Clooney’s Matt King, a workaholic, emotionally distant Honolulu attorney and land baron, is descended from royal Hawaiian blood. His great-great-grandmother was a Hawaiian princess who married a haole (non-Hawaiian). As the executor of an enormous land trust of beachfront property, Matt must decide to keep the land unspoiled or sell it to developers so that his relatives can reap millions of dollars from the proceeds.

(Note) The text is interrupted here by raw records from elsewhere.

Lemma days_before_year_cycles a b c d :
  0 <= a -> 0 <= b <= 3 -> 0 <= c <= 24 -> 0 <= d <= 3 ->
  days_before_year (a * 400 + 1 + b * 100 + c * 4 + d)
  = a * 146097 + b * 36524 + c * 1461 + d * 365.
Proof.
  intros Ha Hb Hc Hd. unfold days_before_year. cbv zeta.
  Z.div_mod_to_equations. lia.
Qed.

Lemma fromordinal_spec n0 :
  1 <= n0 <= Calendar.max_ordinal ->
  valid_date (fromordinal n0) = true /\ toordinal (fromordinal n0) = n0.
Proof.
  intros Hn. unfold Calendar.max_ordinal in Hn.
  unfold fromordinal. cbv zeta.
  set (n := n0 - 1).
  set (a := n / 146097). set (r1 := n mod 146097).
  set (b := r1 / 36524). set (r2 := r1 mod 36524).
  set (c := r2 / 1461). set (r3 := r2 mod 1461).
  set (d := r3 / 365). set (r := r3 mod 365).
  assert (Hfacts :
            n = a * 146097 + b * 36524 + c * 1461 + d * 365 + r
            /\ 0 <= a <= 24 /\ 0 <= b <= 4 /\ 0 <= c <= 24 /\ 0 <= d <= 4
            /\ 0 <= r <= 364
            /\ (b = 4 -> c = 0 /\ d = 0 /\ r = 0)
            /\ (d = 4 -> r = 0 /\ (b <= 3 -> c <= 23))
            /\ (a = 24 -> b <= 3 /\ (b = 3 -> c <= 24 /\ (c = 24 -> d <= 2)))).
  { subst a r1 b r2 c r3 d r. unfold n. Z.div_mod_to_equations. lia. }
  destruct Hfacts as (Hneq & Ha & Hb & Hc & Hd & Hr & Hb4 & Hd4 & Ha24).
  clearbody a b c d r. clear r1 r2 r3.
  destruct ((d =? 4) || (b =? 4)) eqn:Hsp.
  - (* the last day of a leap year *)
    assert (Hy : exists b' c',
               a * 400 + 1 + b * 100 + c * 4 + d - 1
               = a * 400 + 1 + b' * 100 + c' * 4 + 3
               /\ 0 <= b' <= 3 /\ 0 <= c' <= 24 /\ (c' = 24 -> b' = 3)
               /\ n = a * 146097 + b' * 36524 + c' * 1461 + 1460).
    { apply orb_prop in Hsp as [H|H]; apply Z.eqb_eq in H.
      - destruct (Z.eq_dec b 4) as [Hb'|Hb'].
        + destruct (Hb4 Hb') as (-> & ? & ?). lia.
        + exists b, c. destruct (Hd4 H). lia.
      - destruct (Hb4 H) as (-> & -> & ->). exists 3, 24. lia. }
    destruct Hy as (b' & c' & -> & Hb' & Hc' & Hcb & Hn').
    unfold valid_date, toordinal. cbn [year month day].
    rewrite days_in_month_dim, days_before_month_before.
    rewrite is_leap_cycles, days_before_year_cycles by lia.
    replace ((3 =? 3) && (negb (c' =? 24) || (b' =? 3))) with true.
    2:{ destruct (Z.eqb_spec c' 24), (Z.eqb_spec b' 3); simpl; try reflexivity. lia. }
    change (Calendar.dim true 12) with 31.
    change (Calendar.before true 12) with 335.
    split; [|lia].
    repeat (apply andb_true_intro; split); apply Z.leb_le; lia.
  - apply orb_false_elim in Hsp as [Hd' Hb'].
    apply Z.eqb_neq in Hd', Hb'.
    set (y := a * 400 + 1 + b * 100 + c * 4 + d).
    rewrite days_before_month_before, days_in_month_dim.
    pose proof (month_day_ok_all (is_leap y) r Hr) as Hok.
    unfold Calendar.month_day_ok, Calendar.month_day in Hok. cbv zeta in Hok.
    assert (Hdby : days_before_year y = a * 146097 + b * 36524 + c * 1461 + d * 365)
      by (apply days_before_year_cycles; lia).
    assert (Hyr : 1 <= y <= 9999) by (unfold y; lia).
    destruct (Calendar.before (is_leap y) (Z.shiftr (r + 50) 5) >? r);
      repeat (apply andb_prop in Hok as [Hok ?]);
      repeat match goal with
             | H : (_ <=? _) = true |- _ => apply Z.leb_le in H
             | H : (_ =? _) = true |- _ => apply Z.eqb_eq in H
             end;
      unfold valid_date, toordinal; cbn [year month day];
      rewrite days_in_month_dim, days_before_month_before, Hdby;
      (split; [repeat (apply andb_true_intro; split); apply Z.leb_le; lia | lia]).
Qed.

But Matt’s major problem is with his family. A boating accident has left his wife comatose, challenging his negligible parenting skills. Their two daughters are a ten-year old girl, Scottie (Amara Miller, a scene-stealing newcomer), and a stereotypically sullen teen Alexandra (Shailene Woodley), whose behavior has landed her in boarding school. Matt is blindsided not only by grief, two daughters who need emotional support, but also by betrayal.
What did I like about “”The Descendants”? First, I liked the lived-in feeling of seeing Hawaii’s real residents–some of whom are scruffy, overweight, and wear muumuus instead of teeny-weeny bikinis. This is not the postcard version of Hawaii. The Hawaiian sound track reinforces the island culture. Second, small roles by some of the supporting actors have the dazzling portions of the dialog, especially the father-in-law (Robert Forster) and Judy Greer, whose scenes are memorable: subtle facial expressions, suggesting a nobility and integrity of spirit. The wise but fragile character portrayed in a disarming way by Amara Miller keeps this film from devolving into TV soap. Flashes of humor in some of the dialog between Clooney’s character and the two daughters are hilarious.
However, it is the scenes in which Clooney dominates the screen, which shred even the thinnest threads of plausibility. In one scene Matt King, after saying goodbye to the last of his friends, drops to his knees outside his home’s circular driveway. This canned acting gesture, purportedly conveying intense emotion, has been overdone and is overwrought– just a lazy shortcut for anguish and grief, like throwing a glass across the room to depict anger. Clooney and Payne–you are both much better than that!
The Descendants has received widespread critical acclaim. The film scored an approval rating of 92% on Rotten Tomatoes. Roger Ebert gave the film a perfect four stars. I would give it two stars– light fluff for the rainy night when you want to be entertained with a forgettable, but decent flick.